Only one stretch of the data below is wanted: the lines from the one with "CanonView b canon" through the one with "(∀ hash fuel, q_contains", repeated exactly.

### RECORDS SUPPLIED
****************************************

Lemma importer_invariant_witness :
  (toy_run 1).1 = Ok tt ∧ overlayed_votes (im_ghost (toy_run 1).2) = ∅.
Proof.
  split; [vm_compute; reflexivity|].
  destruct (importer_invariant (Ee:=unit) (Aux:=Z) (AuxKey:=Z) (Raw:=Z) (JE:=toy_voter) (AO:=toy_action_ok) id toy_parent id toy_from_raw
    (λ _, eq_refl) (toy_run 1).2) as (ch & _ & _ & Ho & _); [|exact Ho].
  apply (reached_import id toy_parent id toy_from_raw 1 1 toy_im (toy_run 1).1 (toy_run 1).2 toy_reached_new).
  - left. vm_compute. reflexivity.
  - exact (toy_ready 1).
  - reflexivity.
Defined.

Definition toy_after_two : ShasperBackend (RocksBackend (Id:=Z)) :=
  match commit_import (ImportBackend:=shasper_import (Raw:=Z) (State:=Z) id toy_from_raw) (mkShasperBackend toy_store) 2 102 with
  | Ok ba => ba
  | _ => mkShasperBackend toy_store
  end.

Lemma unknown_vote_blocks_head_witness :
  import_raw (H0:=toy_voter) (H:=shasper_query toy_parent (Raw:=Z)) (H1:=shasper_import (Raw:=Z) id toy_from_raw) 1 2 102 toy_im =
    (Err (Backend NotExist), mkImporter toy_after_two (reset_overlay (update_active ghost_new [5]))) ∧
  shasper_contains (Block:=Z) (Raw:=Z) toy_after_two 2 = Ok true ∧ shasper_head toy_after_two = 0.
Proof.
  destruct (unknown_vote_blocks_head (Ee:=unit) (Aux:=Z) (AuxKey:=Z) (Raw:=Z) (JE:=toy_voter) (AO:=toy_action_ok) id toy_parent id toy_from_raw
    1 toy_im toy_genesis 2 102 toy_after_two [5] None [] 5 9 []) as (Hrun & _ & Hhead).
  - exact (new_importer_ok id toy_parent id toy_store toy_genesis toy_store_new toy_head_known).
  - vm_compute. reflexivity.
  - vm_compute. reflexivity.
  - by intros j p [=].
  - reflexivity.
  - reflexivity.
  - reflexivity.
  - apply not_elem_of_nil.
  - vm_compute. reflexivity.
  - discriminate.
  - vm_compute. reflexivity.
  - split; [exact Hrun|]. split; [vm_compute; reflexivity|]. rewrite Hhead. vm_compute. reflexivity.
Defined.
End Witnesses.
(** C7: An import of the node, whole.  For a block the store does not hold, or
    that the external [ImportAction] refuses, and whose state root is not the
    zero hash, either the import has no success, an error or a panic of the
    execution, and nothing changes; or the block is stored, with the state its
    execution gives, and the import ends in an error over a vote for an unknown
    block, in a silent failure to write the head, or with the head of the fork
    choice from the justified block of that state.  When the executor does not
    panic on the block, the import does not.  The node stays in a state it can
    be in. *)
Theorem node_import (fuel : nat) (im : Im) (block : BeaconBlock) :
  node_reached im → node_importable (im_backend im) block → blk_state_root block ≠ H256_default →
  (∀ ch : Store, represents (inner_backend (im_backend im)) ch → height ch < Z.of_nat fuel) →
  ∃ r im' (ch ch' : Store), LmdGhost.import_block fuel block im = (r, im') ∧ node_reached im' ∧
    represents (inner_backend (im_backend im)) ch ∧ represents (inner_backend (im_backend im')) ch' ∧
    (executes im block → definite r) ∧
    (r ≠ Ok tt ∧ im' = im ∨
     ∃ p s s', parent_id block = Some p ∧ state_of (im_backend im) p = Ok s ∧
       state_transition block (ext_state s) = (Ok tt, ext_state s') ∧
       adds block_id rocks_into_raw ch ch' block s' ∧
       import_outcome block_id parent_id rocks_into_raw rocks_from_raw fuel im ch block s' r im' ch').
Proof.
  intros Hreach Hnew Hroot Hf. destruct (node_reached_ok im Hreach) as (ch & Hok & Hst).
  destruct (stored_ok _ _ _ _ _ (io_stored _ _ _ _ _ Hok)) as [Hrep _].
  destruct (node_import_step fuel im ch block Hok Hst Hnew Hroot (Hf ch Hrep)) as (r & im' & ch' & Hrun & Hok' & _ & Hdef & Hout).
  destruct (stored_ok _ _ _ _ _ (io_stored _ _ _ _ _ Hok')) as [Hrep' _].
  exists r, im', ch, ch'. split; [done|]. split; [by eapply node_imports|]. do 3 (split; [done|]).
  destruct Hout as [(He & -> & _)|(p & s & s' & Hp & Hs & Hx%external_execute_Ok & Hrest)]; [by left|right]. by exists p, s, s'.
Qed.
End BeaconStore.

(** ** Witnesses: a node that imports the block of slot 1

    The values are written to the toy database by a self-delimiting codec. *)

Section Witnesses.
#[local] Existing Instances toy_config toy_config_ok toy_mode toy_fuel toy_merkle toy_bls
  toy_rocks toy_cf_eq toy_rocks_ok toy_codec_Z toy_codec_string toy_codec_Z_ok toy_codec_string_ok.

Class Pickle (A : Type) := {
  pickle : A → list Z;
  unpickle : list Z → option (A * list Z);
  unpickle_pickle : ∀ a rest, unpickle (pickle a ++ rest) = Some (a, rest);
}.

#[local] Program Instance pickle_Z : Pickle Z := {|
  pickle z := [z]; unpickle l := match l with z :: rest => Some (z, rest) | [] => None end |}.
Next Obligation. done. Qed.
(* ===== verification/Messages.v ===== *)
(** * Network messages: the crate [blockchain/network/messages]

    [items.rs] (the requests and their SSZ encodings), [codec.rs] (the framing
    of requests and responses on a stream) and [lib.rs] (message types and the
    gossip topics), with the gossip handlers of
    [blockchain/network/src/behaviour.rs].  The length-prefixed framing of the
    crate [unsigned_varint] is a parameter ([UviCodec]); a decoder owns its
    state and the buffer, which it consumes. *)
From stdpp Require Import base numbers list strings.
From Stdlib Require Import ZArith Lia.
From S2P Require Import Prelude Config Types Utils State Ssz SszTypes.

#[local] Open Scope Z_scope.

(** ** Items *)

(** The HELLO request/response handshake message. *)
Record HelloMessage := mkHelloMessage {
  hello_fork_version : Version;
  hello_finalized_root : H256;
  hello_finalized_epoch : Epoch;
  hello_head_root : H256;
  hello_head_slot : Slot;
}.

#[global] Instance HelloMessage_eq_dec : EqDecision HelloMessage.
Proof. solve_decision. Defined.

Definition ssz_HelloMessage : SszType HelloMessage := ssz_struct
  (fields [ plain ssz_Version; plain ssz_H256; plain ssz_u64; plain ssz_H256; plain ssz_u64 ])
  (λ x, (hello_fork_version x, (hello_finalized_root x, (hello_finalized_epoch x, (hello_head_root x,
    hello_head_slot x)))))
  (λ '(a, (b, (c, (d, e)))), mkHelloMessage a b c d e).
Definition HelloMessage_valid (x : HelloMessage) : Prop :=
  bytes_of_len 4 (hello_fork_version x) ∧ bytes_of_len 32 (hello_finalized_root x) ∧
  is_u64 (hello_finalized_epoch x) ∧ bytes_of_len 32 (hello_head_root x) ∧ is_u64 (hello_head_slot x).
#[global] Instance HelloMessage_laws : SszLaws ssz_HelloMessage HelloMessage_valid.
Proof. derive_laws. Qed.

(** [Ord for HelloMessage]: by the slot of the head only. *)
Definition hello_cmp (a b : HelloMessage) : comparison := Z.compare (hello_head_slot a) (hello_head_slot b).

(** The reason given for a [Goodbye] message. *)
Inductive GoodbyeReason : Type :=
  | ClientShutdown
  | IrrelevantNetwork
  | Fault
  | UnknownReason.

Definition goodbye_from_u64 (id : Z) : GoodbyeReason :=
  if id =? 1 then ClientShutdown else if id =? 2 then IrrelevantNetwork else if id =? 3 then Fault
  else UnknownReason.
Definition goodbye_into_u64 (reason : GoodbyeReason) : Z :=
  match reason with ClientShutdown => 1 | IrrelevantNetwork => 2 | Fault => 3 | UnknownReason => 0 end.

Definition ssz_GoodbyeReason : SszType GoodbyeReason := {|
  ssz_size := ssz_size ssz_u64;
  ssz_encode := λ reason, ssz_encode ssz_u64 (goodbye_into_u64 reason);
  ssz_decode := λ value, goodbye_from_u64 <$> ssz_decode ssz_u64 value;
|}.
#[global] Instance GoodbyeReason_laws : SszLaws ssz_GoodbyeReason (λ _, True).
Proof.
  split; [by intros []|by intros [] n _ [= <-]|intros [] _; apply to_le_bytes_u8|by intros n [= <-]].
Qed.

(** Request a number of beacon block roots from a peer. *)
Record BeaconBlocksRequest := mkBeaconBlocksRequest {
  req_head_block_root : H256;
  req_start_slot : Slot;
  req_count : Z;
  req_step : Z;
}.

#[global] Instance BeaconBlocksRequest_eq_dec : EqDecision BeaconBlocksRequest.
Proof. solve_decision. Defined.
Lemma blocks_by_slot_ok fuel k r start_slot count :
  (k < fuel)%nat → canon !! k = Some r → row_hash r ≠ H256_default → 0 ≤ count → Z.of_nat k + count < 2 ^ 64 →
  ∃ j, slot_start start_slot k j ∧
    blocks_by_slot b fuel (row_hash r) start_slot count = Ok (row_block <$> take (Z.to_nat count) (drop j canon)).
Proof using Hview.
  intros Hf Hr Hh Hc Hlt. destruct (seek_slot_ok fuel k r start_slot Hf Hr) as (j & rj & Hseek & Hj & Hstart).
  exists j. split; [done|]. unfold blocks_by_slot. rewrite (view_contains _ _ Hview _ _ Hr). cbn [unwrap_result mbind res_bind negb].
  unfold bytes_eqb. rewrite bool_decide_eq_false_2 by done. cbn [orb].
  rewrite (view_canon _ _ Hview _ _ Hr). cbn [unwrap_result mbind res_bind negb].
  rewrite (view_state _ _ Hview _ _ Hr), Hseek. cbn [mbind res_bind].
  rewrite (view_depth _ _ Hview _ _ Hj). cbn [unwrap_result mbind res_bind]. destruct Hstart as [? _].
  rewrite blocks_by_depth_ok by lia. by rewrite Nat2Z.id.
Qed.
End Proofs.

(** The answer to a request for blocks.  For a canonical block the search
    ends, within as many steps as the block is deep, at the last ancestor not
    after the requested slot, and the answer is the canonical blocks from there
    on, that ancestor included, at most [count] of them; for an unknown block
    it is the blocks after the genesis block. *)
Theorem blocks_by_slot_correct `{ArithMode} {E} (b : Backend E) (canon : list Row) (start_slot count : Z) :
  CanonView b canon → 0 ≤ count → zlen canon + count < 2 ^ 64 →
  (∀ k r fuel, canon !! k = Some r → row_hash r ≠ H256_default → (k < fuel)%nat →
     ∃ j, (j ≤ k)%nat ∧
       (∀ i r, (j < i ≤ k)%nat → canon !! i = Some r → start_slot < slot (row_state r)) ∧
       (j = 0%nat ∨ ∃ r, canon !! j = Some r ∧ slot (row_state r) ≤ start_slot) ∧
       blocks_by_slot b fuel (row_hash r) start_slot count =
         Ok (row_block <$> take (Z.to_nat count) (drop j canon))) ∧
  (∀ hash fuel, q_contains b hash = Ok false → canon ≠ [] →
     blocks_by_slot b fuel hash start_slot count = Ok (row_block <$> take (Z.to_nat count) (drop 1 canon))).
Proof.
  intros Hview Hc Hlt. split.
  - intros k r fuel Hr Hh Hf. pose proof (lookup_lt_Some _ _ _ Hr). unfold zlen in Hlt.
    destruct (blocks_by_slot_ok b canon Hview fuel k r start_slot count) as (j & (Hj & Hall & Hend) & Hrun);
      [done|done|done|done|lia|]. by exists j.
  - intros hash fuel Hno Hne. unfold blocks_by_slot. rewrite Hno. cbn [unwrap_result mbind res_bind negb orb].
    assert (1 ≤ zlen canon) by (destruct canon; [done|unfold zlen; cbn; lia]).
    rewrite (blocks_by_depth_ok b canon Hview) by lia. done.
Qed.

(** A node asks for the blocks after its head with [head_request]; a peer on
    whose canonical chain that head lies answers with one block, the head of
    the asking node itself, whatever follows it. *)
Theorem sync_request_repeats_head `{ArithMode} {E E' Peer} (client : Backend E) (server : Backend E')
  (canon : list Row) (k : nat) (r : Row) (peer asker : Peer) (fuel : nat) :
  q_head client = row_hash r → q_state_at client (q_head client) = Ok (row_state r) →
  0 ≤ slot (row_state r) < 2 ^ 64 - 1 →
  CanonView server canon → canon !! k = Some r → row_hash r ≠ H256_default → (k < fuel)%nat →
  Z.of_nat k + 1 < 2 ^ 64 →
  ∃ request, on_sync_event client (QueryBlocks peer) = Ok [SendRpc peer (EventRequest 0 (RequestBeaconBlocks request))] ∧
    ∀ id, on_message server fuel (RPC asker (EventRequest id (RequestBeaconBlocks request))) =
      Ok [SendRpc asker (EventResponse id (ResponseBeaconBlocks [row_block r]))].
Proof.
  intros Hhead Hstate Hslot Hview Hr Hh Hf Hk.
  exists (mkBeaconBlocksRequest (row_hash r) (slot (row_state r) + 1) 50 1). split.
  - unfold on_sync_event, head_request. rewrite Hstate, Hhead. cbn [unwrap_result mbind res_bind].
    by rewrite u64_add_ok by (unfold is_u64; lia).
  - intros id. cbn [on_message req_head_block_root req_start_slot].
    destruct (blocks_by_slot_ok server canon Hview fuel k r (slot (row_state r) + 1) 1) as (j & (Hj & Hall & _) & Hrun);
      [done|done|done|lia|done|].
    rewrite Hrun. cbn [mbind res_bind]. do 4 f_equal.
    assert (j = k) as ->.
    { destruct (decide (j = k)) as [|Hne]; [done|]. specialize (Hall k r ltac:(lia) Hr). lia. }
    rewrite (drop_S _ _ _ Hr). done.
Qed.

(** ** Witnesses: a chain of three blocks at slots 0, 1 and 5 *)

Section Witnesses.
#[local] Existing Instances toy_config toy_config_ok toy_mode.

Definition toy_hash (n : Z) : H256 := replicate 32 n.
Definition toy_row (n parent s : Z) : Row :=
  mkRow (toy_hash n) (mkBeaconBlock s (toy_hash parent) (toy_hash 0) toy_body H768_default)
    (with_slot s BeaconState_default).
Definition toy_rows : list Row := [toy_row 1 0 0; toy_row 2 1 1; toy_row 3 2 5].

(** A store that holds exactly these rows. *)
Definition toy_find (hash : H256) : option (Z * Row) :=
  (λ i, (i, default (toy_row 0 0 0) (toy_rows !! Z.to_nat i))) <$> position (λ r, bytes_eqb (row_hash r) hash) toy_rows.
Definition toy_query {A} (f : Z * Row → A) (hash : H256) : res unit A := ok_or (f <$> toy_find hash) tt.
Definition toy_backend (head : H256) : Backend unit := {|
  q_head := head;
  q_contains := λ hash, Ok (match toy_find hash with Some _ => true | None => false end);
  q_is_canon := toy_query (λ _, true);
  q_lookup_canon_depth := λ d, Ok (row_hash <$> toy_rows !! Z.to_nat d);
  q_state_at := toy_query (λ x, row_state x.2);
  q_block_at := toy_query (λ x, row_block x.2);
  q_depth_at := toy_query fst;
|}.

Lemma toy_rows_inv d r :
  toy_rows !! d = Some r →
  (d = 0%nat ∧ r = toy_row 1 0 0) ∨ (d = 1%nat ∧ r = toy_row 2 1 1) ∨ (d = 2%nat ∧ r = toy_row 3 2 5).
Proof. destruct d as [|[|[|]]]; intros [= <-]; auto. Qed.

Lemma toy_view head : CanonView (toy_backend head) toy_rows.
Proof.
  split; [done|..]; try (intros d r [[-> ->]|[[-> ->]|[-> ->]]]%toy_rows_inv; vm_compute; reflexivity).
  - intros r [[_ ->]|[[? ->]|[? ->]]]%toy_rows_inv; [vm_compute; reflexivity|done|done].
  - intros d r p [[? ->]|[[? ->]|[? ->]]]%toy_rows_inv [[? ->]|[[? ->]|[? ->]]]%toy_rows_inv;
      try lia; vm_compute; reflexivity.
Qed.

****************************************

### RESULT
  CanonView b canon → 0 ≤ count → zlen canon + count < 2 ^ 64 →
  (∀ k r fuel, canon !! k = Some r → row_hash r ≠ H256_default → (k < fuel)%nat →
     ∃ j, (j ≤ k)%nat ∧
       (∀ i r, (j < i ≤ k)%nat → canon !! i = Some r → start_slot < slot (row_state r)) ∧
       (j = 0%nat ∨ ∃ r, canon !! j = Some r ∧ slot (row_state r) ≤ start_slot) ∧
       blocks_by_slot b fuel (row_hash r) start_slot count =
         Ok (row_block <$> take (Z.to_nat count) (drop j canon))) ∧
  (∀ hash fuel, q_contains b hash = Ok false → canon ≠ [] →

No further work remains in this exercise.